The world ends with lazy plot devices
Saving the world. We’ve all done it. Whether it’s from the clutches of an evil villain or from absolute destruction brought on by an evil meteor, saving the world is a regular part of video games. Sadly, it’s also an incredibly unsatisfying part. Oftentimes, the “save the world” ending feels like a tacked on obligation rather than a compelling feature of the narrative. Even good games (Persona 3 comes to mind) can’t seem to make it work, yet developers always add it in. Why? Because it’s safe.
The end of a video game is the culmination of what a developer did, and didn’t do, throughout their game. If they’ve created complex characters, a compelling narrative, and an interesting world, then the end of the game is the chance for the developer to bring it all together in a satisfying way. If the story isn’t strong, then the developer must shove the story to a satisfying conclusion without the materials to make it really shine. Either way, the end of the world mechanic serves the end game’s purpose. It brings the game to a close.

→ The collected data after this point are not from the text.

(** ** A built trie passes the checks of [from_raw_parts] *)

Lemma last_zget {A} (l : list A) n : zlen l = n + 1 -> 0 <= n -> last l = zget l n.
Proof.
  intros Hl Hn. destruct l as [|x l _] using rev_ind; [change (zlen []) with 0 in Hl; lia |].
  rewrite zlen_app in Hl. change (zlen [x]) with 1 in Hl. rewrite last_snoc, zget_app_r by lia.
  by replace (n - zlen l) with 0 by lia.
Qed.

Lemma saturating_sum_nonneg cs r : 0 <= r -> (forall c, c ∈ cs -> 0 <= c) -> 0 <= foldl saturating_add_u32 r cs.
Proof.
  revert r. induction cs as [|c cs IH]; intros r Hr Hcs; [done |]. cbn. apply IH; [|intros; apply Hcs; by right].
  specialize (Hcs c ltac:(by left)). unfold saturating_add_u32, U32_MAX. lia.
Qed.

Lemma bumps_nonneg ks cs : (forall c, c ∈ cs -> 0 <= c) -> forall c, c ∈ foldl bump cs ks -> 0 <= c.
Proof.
  revert cs. induction ks as [|k ks IH]; intros cs Hcs c; [apply Hcs |]. cbn. apply IH. clear c. intros c Hc.
  unfold bump in Hc. destruct (zget cs k) as [x |] eqn:E; [|by apply Hcs].
  apply list_elem_of_lookup in Hc as [q Hq]. unfold zset in Hq. destruct (_ && _); [|by apply Hcs, (list_elem_of_lookup_2 _ q)].
  apply list_lookup_insert_Some in Hq as [(_ & <- & _) | [_ Hq]]; [|by apply Hcs, (list_elem_of_lookup_2 _ q)].
  apply u32_range.
Qed.

Lemma csr_lengths nodes :
  zlen (build_children_csr nodes).1 = zlen nodes + 1 /\
  zlen (build_children_csr nodes).2 = default 0 (last (build_children_csr nodes).1).
Proof.
  unfold build_children_csr. cbv zeta.
  rewrite (foldl_guard scatter_step (fun it : Z * TrieNode => negb (tn_parent_idx it.2 =? NO_PARENT)) (fun it => (tn_parent_idx it.2, len_to_u32 it.1))).
  set (counts := foldl _ (zrepeat 0 (zlen nodes)) nodes).
  pose proof (scatter_stores (map (fun it : Z * TrieNode => (tn_parent_idx it.2, len_to_u32 it.1))
    (List.filter (fun it => negb (tn_parent_idx it.2 =? NO_PARENT)) (enumerate nodes)))
    (prefix_sums 0 counts) (zrepeat 0 (foldl saturating_add_u32 0 counts))) as H.
  destruct (foldl scatter_step _ _) as [wp values]. cbn [fst snd] in *.
  assert (Hc : zlen counts = zlen nodes) by (unfold counts; rewrite foldl_guard, zlen_counts, zlen_zrepeat; [done | apply zlen_nonneg]).
  rewrite zlen_prefix_sums, Hc. split; [done |].
  rewrite (last_zget _ (zlen counts)), prefix_sums_last by (rewrite ?zlen_prefix_sums; done || apply zlen_nonneg).
  subst values. rewrite zlen_apply_stores. cbn. apply zlen_zrepeat.
  apply saturating_sum_nonneg; [done |]. unfold counts. rewrite foldl_guard.
  apply bumps_nonneg. intros c Hc'. unfold zrepeat in Hc'. by apply elem_of_replicate in Hc' as [-> _].
Qed.

Lemma build_reloads records names :
  zlen records < 2 ^ 32 -> zlen (pt_names (build records names)) < 2 ^ 32 ->
  (forall it, it ∈ dirs records -> exists s, get_range names (name_offset it.2) (name_offset it.2 + name_len it.2) = Some s) ->
  let trie := build records names in
  from_raw_parts (pt_nodes trie) (pt_names trie) (pt_child_offsets trie) (pt_child_indices trie) = Some trie.
Proof.
  intros Hr Hn Hin trie. unfold from_raw_parts.
  destruct (csr_lengths (pt_nodes trie)) as [H1 H2]. unfold trie in H1, H2. rewrite build_csr in H1, H2. cbn [fst snd] in H1, H2.
  fold trie in H1, H2. rewrite H1, H2, !Z.eqb_refl. cbn [negb].
  replace (forallb _ _) with true; [by destruct trie |]. symmetry. apply List.forallb_forall.
  intros node [i Hi]%list_elem_of_In%list_elem_of_lookup.
  assert (Hz : zget (pt_nodes trie) (Z.of_nat i) = Some node)
    by (apply zget_Some; apply lookup_lt_Some in Hi as Hl; rewrite Nat2Z.id; unfold zlen; split; [lia | done]).
  assert (Hd : 0 <= Z.of_nat i < zlen (dirs records))
    by (rewrite <- len_build with (names := names) by done; by apply zget_Some in Hz as [? _]).
  apply zget_is_Some in Hd as [it Hit]. destruct (node_build records names Hr Hn _ it Hit) as (node' & Hn' & He & Hs & _).
  fold trie in Hn', He, Hs. rewrite Hz in Hn'. injection Hn' as <-.
  destruct (Hin it) as [s Hsr]; [by eapply zget_elem |]. rewrite (Hs s Hsr) in He.
  symmetry in He. apply get_range_Some in He as (_ & He & _). unfold node_in_bounds. lia.
Qed.

(** A built trie has one node per directory record, in record order; a node has its
    directory's name, its parent is the node of its directory's parent, and its children
    are the nodes of the directories directly below it, in order. *)
Theorem path_trie_exact records names :
  zlen records < 2 ^ 32 -> zlen (pt_names (build records names)) < 2 ^ 32 ->
  let trie := build records names in
  len trie = zlen (dirs records) /\
  forall i it, zget (dirs records) i = Some it ->
    (forall s, get_range names (name_offset it.2) (name_offset it.2 + name_len it.2) = Some s -> name_of trie i = Some s) /\
    (forall p, parent_of trie i = Some p <-> exists pt, zget (dirs records) p = Some pt /\ pt.1 = parent_idx it.2) /\
    children_of trie i = indices_where (fun jt => parent_idx jt.2 =? it.1) (dirs records).
Proof.
  intros Hr Hn. cbv zeta. split; [by apply len_build |]. intros i it Hi. split_and!.
  - by destruct (node_build records names Hr Hn i it Hi) as (_ & _ & _ & Hs & _).
  - intros p. by apply parent_build.
  - rewrite children_build by (done || apply zget_Some in Hi; lia). by apply kids_build.
Qed.

(** C32: in a built trie whose siblings have distinct names, [lookup_path] finds exactly the
    directories the segments lead to from a root, and [full_path], with fuel for each node,
    returns those segments joined with slashes. *)
Theorem lookup_full_path records names segs d :
  zlen records < 2 ^ 32 -> zlen (pt_names (build records names)) < 2 ^ 32 ->
  let trie := build records names in
  siblings_distinct trie ->
  (lookup_path trie segs = Some d <-> at_path trie d segs) /\
  (lookup_path trie segs = Some d -> full_path (length (pt_nodes trie)) trie d = Some (Some (joined segs))).
Proof.
  intros Hr Hn trie Hd. pose proof (build_ok records names Hr Hn) as Hok. split; [split |].
  - by apply lookup_sound.
  - by apply lookup_complete.
  - intros H%lookup_sound; [|done]. by apply full_path_at.
Qed.

(** [full_path] returns a path only for a directory that leads up to a root, whatever
    the fuel; when no name is missing it never returns for the others. *)
Theorem full_path_needs_root records names i :
  zlen records < 2 ^ 32 -> zlen (pt_names (build records names)) < 2 ^ 32 ->
  let trie := build records names in
  0 <= i < len trie ->
  (forall fuel out, full_path fuel trie i = Some (Some out) -> exists segs, at_path trie i segs /\ out = joined segs) /\
  ((forall j, 0 <= j < len trie -> name_of trie j <> None) -> (forall segs, ~ at_path trie i segs) ->
    forall fuel, full_path fuel trie i = None).
Proof.
  intros Hr Hn trie Hi. pose proof (build_ok records names Hr Hn) as Hok. split.
  - intros fuel out H. destruct (full_path_rooted _ _ _ _ Hok (proj1 Hi) H) as [segs Hs]. exists segs. split; [done |].
    unfold full_path in H. unfold len in Hi. destruct (Z.leb_spec (zlen (pt_nodes trie)) i); [done |].
    destruct (path_loop fuel trie i []) as [[o |] |] eqn:E; [|done..].
    eapply path_loop_at in E; [|done]. injection H as <-. subst o. by rewrite app_nil_l, rev_involutive, join_eq.
  - intros Hall Hno fuel. unfold full_path. destruct (Z.leb_spec (zlen (pt_nodes trie)) i); [exfalso; unfold len in Hi; fold trie in Hi; lia |].
    by rewrite path_loop_unrooted.
Qed.
(** A record with a name is live. *)
Lemma named_live drive rec : name_chars (names drive) rec <> [] -> live rec = true.
Proof.
  intros Hn. destruct (live rec) eqn:Hl; [done | exfalso]. unfold live in Hl. apply negb_false_iff, Z.eqb_eq in Hl.
  apply Hn. unfold name_chars. rewrite Hl, Z.add_0_r. destruct (get_range _ _ _) as [bs |] eqn:E; [|done].
  apply get_range_len in E. rewrite Z.sub_diag in E. by apply zlen_0 in E as ->.
Qed.

Section exact.
Context (schedule : list (Z * Z) -> list (Z * Z)) (to_lowercase : list Z -> list Z).
Context (sort_by_len : list (list Z) -> list (list Z)).
Context (Hschedule : forall ws, schedule ws ≡ₚ ws) (Hsort : forall ls, sort_by_len ls ≡ₚ ls).
Context (drive : DriveCompactIndex) (needle : list Z) (mode : SearchMode) (keep_record : CompactRecord -> option bool).

Abbreviation table := (fold drive).
Abbreviation is_glob := (contains_byte STAR needle || contains_byte QUESTION needle).
Abbreviation is_or := (contains_byte BAR needle).
Abbreviation seg := (extract_trigram_needle needle is_glob is_or).
Abbreviation name rec := (name_chars (names drive) rec).

(** What the search assumes of a drive: its case table is sound, names are stored bytes
    without a star (which Windows forbids), and the record filters return. *)
Record searchable : Prop := {
  se_table : table_ok table;
  se_bytes : byte_list (names drive);
  se_needle : scalars needle;
  se_star : forall rec, rec ∈ records drive -> no_star (name rec);
  se_keep : forall rec, rec ∈ records drive -> exists b, keep_record rec = Some b
}.

Context (Hs : searchable).

Lemma name_scalars rec : scalars (name rec).
Proof using Hs.
  unfold name_chars, str_chars. destruct (get_range _ _ _) as [bs |] eqn:E; [|constructor].
  change (default [] (Some bs)) with bs. destruct (utf8_decode bs) as [cs |] eqn:Ed; [|constructor]. eapply utf8_decode_scalars; [|exact Ed].
  eapply get_range_Forall; [|exact E]. apply (se_bytes Hs).
Qed.

Lemma matches_total rec :
  rec ∈ records drive -> exists b, matches drive needle mode (name rec) = Some b.
Proof using Hs.
  intros Hr. pose proof (name_scalars rec) as Hn. pose proof (se_star Hs rec Hr) as Hst. destruct Hs as [Ht _ Hne _ _].
  assert (H1 : forall p, exists b, name_matches (utf8_string (name rec)) p = Some b).
  { intros p. destruct (name_matches_spec (utf8_string (name rec)) p) as (b & E & _); [|by exists b].
    unfold no_star. rewrite utf8_string_ascii; [done | done | by vm_compute]. }
  assert (H2 : forall p, exists b, name_matches (fold_into table (name rec)) p = Some b).
  { intros p. destruct (name_matches_spec (fold_into table (name rec)) p) as (b & E & _); [|by exists b].
    unfold no_star. by rewrite wild_folded by (done || apply star_wild). }
  unfold matches. repeat case_match; eauto.
Qed.

(** The folded needle stretch is in every folded name that matches. *)
Lemma matches_stretch rec :
  case_sensitive mode = false -> is_or = false -> rec ∈ records drive ->
  matches drive needle mode (name rec) = Some true ->
  substring (map (fold_cp table) seg) (map (fold_cp table) (name rec)).
Proof using Hs.
  intros Hcs Hor Hr. pose proof (name_scalars rec) as Hn. pose proof (se_star Hs rec Hr) as Hst. destruct Hs as [Ht _ Hne _ _].
  assert (Hg : is_glob = true -> name_matches (fold_into table (name rec)) (fold_into table needle) = Some true ->
    substring (map (fold_cp table) (longest (split_where (fun c => (c =? STAR) || (c =? QUESTION)) needle)))
      (map (fold_cp table) (name rec))).
  { intros Hglob. apply glob_match_stretch; [done.. |]. apply longest_elem, split_where_nonempty. }
  unfold matches, simple_substring, needle_folded, extract_trigram_needle. rewrite Hcs, Hor.
  destruct ((zlen (name rec) =? 0) || _); [done |]. destruct is_glob eqn:Hglob; cbn [orb andb negb].
  - destruct (whole_word mode); intros Hm; by apply Hg.
  - destruct (whole_word mode); cbn [andb negb].
    + intros [= E%bool_decide_eq_true]. rewrite !fold_into_exact in E by done.
      apply utf8_string_inj in E as ->; [|by apply fold_cps_scalar..]. exists [], []. by rewrite app_nil_r.
    + intros [= E%contains_str_spec]. rewrite !fold_into_exact in E by done.
      by rewrite utf8_string_substring in E by (by apply fold_cps_scalar).
Qed.

(** ** Collecting *)

Definition kept (rec : CompactRecord) : bool := bool_decide (keep drive needle mode keep_record rec = Some true).

Lemma keep_total rec : rec ∈ records drive -> keep drive needle mode keep_record rec = Some (kept rec).
Proof using Hs.
  intros Hr. unfold kept, keep. destruct (matches_total rec Hr) as (m & ->), (se_keep Hs rec Hr) as (b & ->).
  destruct m; [|done]. by destruct b.
Qed.

Lemma matched_live rec : kept rec = true -> live rec = true.
Proof using Type.
  intros Hk%bool_decide_eq_true. unfold keep in Hk.
  destruct (matches _ _ _ _) as [m |] eqn:Em; [|done]. destruct m; [|done].
  apply (named_live drive). intros E. by rewrite E in Em.
Qed.

(** The candidates miss no kept record. *)
Lemma candidates_complete records0 names0 l i rec :
  reachable schedule to_lowercase drive records0 names0 ->
  (forall ts t, needle_trigrams table seg = Some ts -> t ∈ ts -> ~ pruned drive records0 names0 t) ->
  search_candidates sort_by_len drive needle mode = Some l ->
  zget (records drive) i = Some rec -> kept rec = true -> i ∈ l.
Proof using Hs Hschedule Hsort.
  intros [_ Ho]%reachable_invariant Hp. unfold search_candidates.
  destruct (negb (case_sensitive mode) && _) eqn:E; [|done]. apply andb_true_iff in E as [Ecs Elen].
  apply negb_true_iff in Ecs. intros Hc Hi Hk.
  destruct (needle_trigrams table seg) as [ts |] eqn:Ets.
  2: { exfalso. revert Hc. unfold trigram_search, search. destruct (delta drive); by rewrite Ets. }
  assert (Hor : is_or = false).
  { destruct is_or eqn:Hor; [|done]. unfold extract_trigram_needle in Elen. by cbn in Elen. }
  pose proof (matched_live rec Hk) as Hlive. apply bool_decide_eq_true in Hk. unfold keep in Hk.
  pose proof (zget_elem _ _ _ Hi) as Hin.
  destruct (matches drive needle mode (name rec)) as [m |] eqn:Em; [|done]. destruct m; [|done].
  pose proof (matches_stretch rec Ecs Hor Hin Em) as Hsub.
  destruct (trigram_search_keeps schedule sort_by_len Hschedule Hsort drive records0 names0 seg ts i rec) as (l' & E' & Hl');
    [done | done | eauto | done | done | | congruence].
  intros t Ht. rewrite <- trigrams_of_name.
  destruct (needle_trigrams_found table seg (name rec) ts t) as (ns & -> & Hns); [apply Hs | | apply name_scalars | done..].
  unfold extract_trigram_needle. destruct is_or; [constructor |]. destruct is_glob; [|apply Hs].
  pose proof (longest_elem _ (split_where_nonempty (fun c => (c =? STAR) || (c =? QUESTION)) needle)) as Hl.
  apply split_where_part in Hl as [_ (p & q & E)]. pose proof (se_needle Hs) as Hn. rewrite E in Hn.
  apply Forall_app in Hn as [_ Hn]. by apply Forall_app in Hn as [? _].
Qed.

(** The result before the expansion of directories. *)
Lemma search_spec records0 names0 limit :
  reachable schedule to_lowercase drive records0 names0 ->
  (forall ts t, needle_trigrams table seg = Some ts -> t ∈ ts -> ~ pruned drive records0 names0 t) ->
  0 <= limit -> zlen (records drive) <= 2 ^ 32 ->
  collect_match_indices (records drive) (keep drive needle mode keep_record) (search_candidates sort_by_len drive needle mode) limit =
  Some (take (Z.to_nat limit) (indices_where kept (records drive))).
Proof using Hs Hschedule Hsort.
  intros Hr Hp Hl Hz. unfold collect_match_indices.
  destruct (search_candidates sort_by_len drive needle mode) as [l |] eqn:E; [|by apply (full_scan _ _ _ keep_total)].
  apply (candidate_scan _ _ _ keep_total); [done | | by intros; eapply candidates_complete].
  unfold search_candidates in E. destruct (_ && _); [|done].
  apply reachable_invariant in Hr as [_ Ho]. by eapply trigram_search_ascending.
Qed.

(** C5: on a reachable drive without a star in a name the name search returns exactly what a scan of every record
    would, the first [limit] records in index order that match the needle and pass the
    filters, for every mode of names (substring, wildcards, alternation, whole word, case
    sensitive or not; not the match of whole paths) and every needle but the empty one, when
    the last compaction pruned none of the trigrams of the needle's longest stretch: then the
    trigram index only saves work.  With a pruned trigram it loses matches
    ([TrigramIndex.trigram_search_exact], [pruned_trigram_hides_base]). *)
Theorem drive_search_exact records0 names0 fuel limit :
  reachable schedule to_lowercase drive records0 names0 ->
  (forall ts t, needle_trigrams table seg = Some ts -> t ∈ ts -> ~ pruned drive records0 names0 t) ->
  0 <= limit -> zlen (records drive) <= 2 ^ 32 -> match_path mode = false -> needle <> [] ->
  search_compact_drive sort_by_len drive needle mode keep_record fuel limit =
  Some (take (Z.to_nat limit) (indices_where kept (records drive))).
Proof using Hs Hschedule Hsort.
  intros Hr Hp Hl Hz Hm Hn. unfold search_compact_drive. rewrite Hm. cbn [andb].
  replace (zlen needle =? 0) with false by (symmetry; apply Z.eqb_neq; intros E%zlen_0; done).
  by rewrite (search_spec records0 names0).
Qed.
End exact.

(** * Expansion of directories *)

(** A record below a directory, through directories. *)
Inductive below (drive : DriveCompactIndex) (d : Z) : Z -> Prop :=
| below_child c : c ∈ children_of drive d -> below drive d c
| below_step c x : c ∈ children_of drive d -> record_is drive is_directory c = true -> below drive c x -> below drive d x.

Section expand.
Context (drive : DriveCompactIndex) (rank : Z -> Z) (bound : Z).
(** The children of a slot are records with it as their parent. *)
Context (Hkids : forall d c, c ∈ children_of drive d -> record_is drive is_directory d = true ->
  exists rec, zget (records drive) c = Some rec /\ parent_idx rec = d).
Context (Hrank : forall i rec, zget (records drive) i = Some rec -> 0 <= parent_idx rec < zlen (records drive) ->
  parent_idx rec <> i -> rank (parent_idx rec) < rank i).
Context (Hbound : forall i rec, zget (records drive) i = Some rec -> rank i <= bound).

(** A directory that is not its own parent. *)
Definition expandable (d : Z) : Prop :=
  record_is drive is_directory d = true /\ forall rec, zget (records drive) d = Some rec -> parent_idx rec <> d.

Definition walked (n : nat) (ds desc : list Z) : Prop :=
  forall f stack extra, expand_loop drive (n + f) (ds ++ stack) extra = expand_loop drive f stack (extra ++ desc).

Lemma walk_list ds :
  (forall d, d ∈ ds -> exists n desc, walked n [d] desc /\ forall x, x ∈ desc <-> below drive d x) ->
  exists n desc, walked n ds desc /\ forall x, x ∈ desc <-> exists d, d ∈ ds /\ below drive d x.
Proof using Type.
  clear Hkids Hrank Hbound rank. induction ds as [|d ds IH]; intros H.
  - exists 0%nat, []. split; [by intros f stack extra; rewrite app_nil_r |]. set_solver.
  - destruct (H d) as (n1 & desc1 & W1 & E1); [left |]. destruct IH as (n2 & desc2 & W2 & E2); [intros; apply H; by right |].
    exists (n1 + n2)%nat, (desc1 ++ desc2). split.
    + intros f stack extra. rewrite <- Nat.add_assoc. change ((d :: ds) ++ stack) with ([d] ++ (ds ++ stack)).
      by rewrite W1, W2, app_assoc.
    + intros x. rewrite elem_of_app, E1, E2. set_solver.
Qed.

Lemma child_expandable d c :
  expandable d -> c ∈ children_of drive d -> record_is drive is_directory c = true -> expandable c /\ rank d < rank c.
Proof using Hkids Hrank.
  intros [Hd Hself] Hc Hdir. destruct (Hkids d c Hc Hd) as (rec & Hr & Hp).
  apply record_is_true in Hd as (recd & Hrd & _). pose proof Hrd as [Hran _]%zget_Some.
  assert (d <> c) by (intros ->; by apply (Hself rec Hr)).
  split; [split; [done |] | by rewrite <- Hp; apply (Hrank c rec Hr); lia].
  intros rec' Hr'. assert (rec' = rec) as -> by congruence. congruence.
Qed.

Lemma walk_dir d : expandable d -> exists n desc, walked n [d] desc /\ forall x, x ∈ desc <-> below drive d x.
Proof using Hkids Hrank Hbound.
  remember (Z.to_nat (bound - rank d)) as m eqn:Em. revert d Em.
  induction m as [m IH] using lt_wf_ind; intros d -> Hd.
  set (dirs := List.filter (record_is drive is_directory) (children_of drive d)).
  destruct (walk_list (rev dirs)) as (n & desc & W & E).
  { intros c Hc. apply list_elem_of_In, in_rev, list_elem_of_In, elem_of_filterb in Hc as [Hin Hdir]. destruct (child_expandable d c Hd Hin Hdir) as [He Hlt].
    apply (IH (Z.to_nat (bound - rank c))); [| done | done].
    pose proof Hdir as (rc & Hrc & _)%record_is_true. specialize (Hbound c rc Hrc). lia. }
  exists (S n), (children_of drive d ++ desc). split.
  - intros f stack extra. cbn [Nat.add app expand_loop]. fold dirs. by rewrite W, app_assoc.
  - intros x. rewrite elem_of_app, E. split.
    + intros [Hx | (c & Hc & Hb)]; [by apply below_child |].
      apply list_elem_of_In, in_rev, list_elem_of_In, elem_of_filterb in Hc as [Hc Hdir]. by eapply below_step.
    + intros Hb. inversion Hb as [c Hc | c y Hc Hdir Hb']; subst; [by left | right]. exists c. split; [|done].
      apply list_elem_of_In, in_rev. rewrite rev_involutive. apply list_elem_of_In, elem_of_filterb. done.
Qed.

Destroying the world should be viewed as a quick grab for the player’s emotions. As most of the things the player cares about are in the world, threatening said world means that the odds are good that the developer is threatening something the player cares about. Whether it’s puppies, children, or rainbows, the world ending…ending allows the player to invest some kind of emotion into the game by threatening everything and hoping something connections. The problem is that it’s far too general. People do care about the aforementioned things and more, but they’re very poor at caring about nonspecific variations of those things. We would all help an old man struggling up some stairs, but we won’t donate 5 bucks to a charity helping Syrian refugees not die. Still, even this minimal level of emotion establishes a floor to which the gamer’s emotional investment won’t drop below. It ensures that every scrap of connection between the player and the game are marshalled to bring about the conclusion. This is obviously appealing for games with weak stories that need all the help they can get. If they threaten everything, then the player is sure to care about something, right?
The world ending approach also works for better constructed stories. If the developers successfully build an emotional link between the player and their narrative, then the threat to everything is a more potent one. Even then, it rarely has the same impact of the other plot points addressing the specific parts of the game that the players’ care about. In Persona 3, the destruction of Earth felt hollow compared to the trials of the individual students. Developer Atlus spent time developing the students as characters worth caring about and so players invested in those characters. When the world is threatened, the concern is less about the billions dead and civilization’s ruin and more about how these individuals cope with the end. The end of the world still establishes that safety baseline of emotion, but it contrasts poorly with the better fleshed out stories sprinkled throughout the rest of the game.
The only time saving the world matters is when the world/galaxy/universe matters. When a developer takes the time to connect the player with the world they’re developing, then threatening that thing has more impact. The player cares if it disappears because they care about the environment they’ve been inhabiting. They aren’t viewing the world through generic concerns or other aspects of the narrative, but rather caring for the thing being threatened on its own merits. Mass Effect does this brilliantly by involving the player in a richly developed universe with a myriad of stories. Threatening the universe matters in Mass Effect because the universe matters.
If I could sum it up, I’d say that the ending of a game matters when it focuses on the things that the players invest in. Saving the world is a narrative shotgun blast in hopes of hitting some of those things, but it can’t make up for a games worth of inattention. If developers want their endings to have meaning, they have to lay the groundwork before the curtain call.